• Task statement: Every line from the line containing "assert (Hx : 1" to the end of the data must appear in the answer exactly as it appears there, and nothing else.

Collected data entries:

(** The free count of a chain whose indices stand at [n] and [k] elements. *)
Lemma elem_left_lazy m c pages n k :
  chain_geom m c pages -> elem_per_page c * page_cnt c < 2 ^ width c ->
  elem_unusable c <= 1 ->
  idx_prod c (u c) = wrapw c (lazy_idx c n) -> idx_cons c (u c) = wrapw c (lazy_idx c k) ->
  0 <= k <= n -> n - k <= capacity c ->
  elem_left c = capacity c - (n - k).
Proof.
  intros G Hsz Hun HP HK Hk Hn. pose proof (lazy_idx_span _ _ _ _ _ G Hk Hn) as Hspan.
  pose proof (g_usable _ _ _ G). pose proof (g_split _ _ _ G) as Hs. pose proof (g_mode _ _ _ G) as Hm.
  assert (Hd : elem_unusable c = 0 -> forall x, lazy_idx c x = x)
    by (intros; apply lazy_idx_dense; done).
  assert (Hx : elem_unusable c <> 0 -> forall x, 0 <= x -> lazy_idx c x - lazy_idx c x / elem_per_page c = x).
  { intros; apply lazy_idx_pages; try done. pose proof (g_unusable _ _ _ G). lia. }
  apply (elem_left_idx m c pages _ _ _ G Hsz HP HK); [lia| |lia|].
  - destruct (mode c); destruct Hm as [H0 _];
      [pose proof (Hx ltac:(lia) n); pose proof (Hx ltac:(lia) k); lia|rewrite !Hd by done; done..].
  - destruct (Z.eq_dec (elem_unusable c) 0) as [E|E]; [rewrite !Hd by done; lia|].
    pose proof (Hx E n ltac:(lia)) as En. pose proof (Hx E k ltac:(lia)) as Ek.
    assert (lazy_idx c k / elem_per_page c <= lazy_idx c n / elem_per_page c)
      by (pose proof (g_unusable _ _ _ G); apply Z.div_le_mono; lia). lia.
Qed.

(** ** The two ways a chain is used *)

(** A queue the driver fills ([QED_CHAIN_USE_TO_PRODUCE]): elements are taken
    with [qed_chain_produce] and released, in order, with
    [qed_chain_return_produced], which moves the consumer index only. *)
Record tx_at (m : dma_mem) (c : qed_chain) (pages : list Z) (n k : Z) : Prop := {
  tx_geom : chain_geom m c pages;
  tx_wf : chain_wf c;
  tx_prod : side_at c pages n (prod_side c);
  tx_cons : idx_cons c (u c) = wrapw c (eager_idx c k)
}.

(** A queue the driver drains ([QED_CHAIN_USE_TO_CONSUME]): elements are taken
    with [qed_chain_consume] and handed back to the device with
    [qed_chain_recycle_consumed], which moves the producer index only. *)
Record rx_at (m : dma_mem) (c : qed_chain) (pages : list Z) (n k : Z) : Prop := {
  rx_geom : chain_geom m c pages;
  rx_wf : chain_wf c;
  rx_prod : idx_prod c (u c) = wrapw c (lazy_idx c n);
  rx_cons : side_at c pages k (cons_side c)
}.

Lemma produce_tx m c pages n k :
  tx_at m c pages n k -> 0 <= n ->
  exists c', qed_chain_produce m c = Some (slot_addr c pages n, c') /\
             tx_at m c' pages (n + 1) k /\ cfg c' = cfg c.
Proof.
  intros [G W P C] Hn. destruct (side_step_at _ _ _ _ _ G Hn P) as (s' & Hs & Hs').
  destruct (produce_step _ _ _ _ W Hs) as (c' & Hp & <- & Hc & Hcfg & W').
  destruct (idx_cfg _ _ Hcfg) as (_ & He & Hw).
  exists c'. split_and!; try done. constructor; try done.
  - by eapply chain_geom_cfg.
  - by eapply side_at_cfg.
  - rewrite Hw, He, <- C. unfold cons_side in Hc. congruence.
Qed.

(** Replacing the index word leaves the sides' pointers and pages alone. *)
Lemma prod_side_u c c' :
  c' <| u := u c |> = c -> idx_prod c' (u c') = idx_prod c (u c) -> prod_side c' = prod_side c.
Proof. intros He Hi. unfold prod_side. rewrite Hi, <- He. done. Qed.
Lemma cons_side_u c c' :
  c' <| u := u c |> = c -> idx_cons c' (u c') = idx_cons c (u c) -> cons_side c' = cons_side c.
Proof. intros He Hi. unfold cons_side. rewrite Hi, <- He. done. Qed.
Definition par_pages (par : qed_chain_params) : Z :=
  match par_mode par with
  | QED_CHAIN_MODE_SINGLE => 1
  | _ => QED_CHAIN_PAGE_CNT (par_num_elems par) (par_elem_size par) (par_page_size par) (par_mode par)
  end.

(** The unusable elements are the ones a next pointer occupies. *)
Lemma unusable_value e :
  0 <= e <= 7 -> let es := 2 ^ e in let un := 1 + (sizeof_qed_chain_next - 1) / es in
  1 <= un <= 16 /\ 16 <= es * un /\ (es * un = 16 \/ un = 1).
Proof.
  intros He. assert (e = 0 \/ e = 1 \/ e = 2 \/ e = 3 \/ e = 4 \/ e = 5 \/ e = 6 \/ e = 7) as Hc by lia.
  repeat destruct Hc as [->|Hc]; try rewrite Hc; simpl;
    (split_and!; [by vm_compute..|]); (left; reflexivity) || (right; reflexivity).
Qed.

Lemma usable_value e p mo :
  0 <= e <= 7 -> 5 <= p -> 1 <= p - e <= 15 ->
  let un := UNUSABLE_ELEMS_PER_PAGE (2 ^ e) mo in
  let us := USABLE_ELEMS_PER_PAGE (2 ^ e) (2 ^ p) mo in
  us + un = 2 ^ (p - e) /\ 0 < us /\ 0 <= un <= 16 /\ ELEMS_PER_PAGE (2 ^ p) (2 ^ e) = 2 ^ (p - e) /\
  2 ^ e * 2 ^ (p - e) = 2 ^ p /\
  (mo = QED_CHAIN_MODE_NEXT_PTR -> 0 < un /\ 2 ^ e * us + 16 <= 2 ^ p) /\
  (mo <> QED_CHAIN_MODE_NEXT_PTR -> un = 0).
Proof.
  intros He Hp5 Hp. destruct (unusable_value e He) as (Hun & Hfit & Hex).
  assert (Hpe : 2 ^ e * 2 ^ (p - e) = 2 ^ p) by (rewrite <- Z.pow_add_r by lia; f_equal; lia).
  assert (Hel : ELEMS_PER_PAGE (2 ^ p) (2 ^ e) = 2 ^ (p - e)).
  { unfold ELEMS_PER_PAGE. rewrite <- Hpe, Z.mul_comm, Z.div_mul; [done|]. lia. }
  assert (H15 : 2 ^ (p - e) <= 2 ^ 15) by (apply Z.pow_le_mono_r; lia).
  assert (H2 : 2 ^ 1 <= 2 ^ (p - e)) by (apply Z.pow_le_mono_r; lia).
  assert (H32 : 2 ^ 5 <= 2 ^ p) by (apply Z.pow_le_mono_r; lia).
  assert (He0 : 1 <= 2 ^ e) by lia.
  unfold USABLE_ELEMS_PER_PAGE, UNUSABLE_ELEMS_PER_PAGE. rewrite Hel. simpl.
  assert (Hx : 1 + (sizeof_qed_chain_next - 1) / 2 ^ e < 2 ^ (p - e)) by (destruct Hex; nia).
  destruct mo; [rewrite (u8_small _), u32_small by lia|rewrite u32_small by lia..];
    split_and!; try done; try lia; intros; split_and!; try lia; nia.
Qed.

• Answer space:
  assert (Hx : 1 + (sizeof_qed_chain_next - 1) / 2 ^ e < 2 ^ (p - e)) by (destruct Hex; nia).
  destruct mo; [rewrite (u8_small _), u32_small by lia|rewrite u32_small by lia..];
    split_and!; try done; try lia; intros; split_and!; try lia; nia.
Qed.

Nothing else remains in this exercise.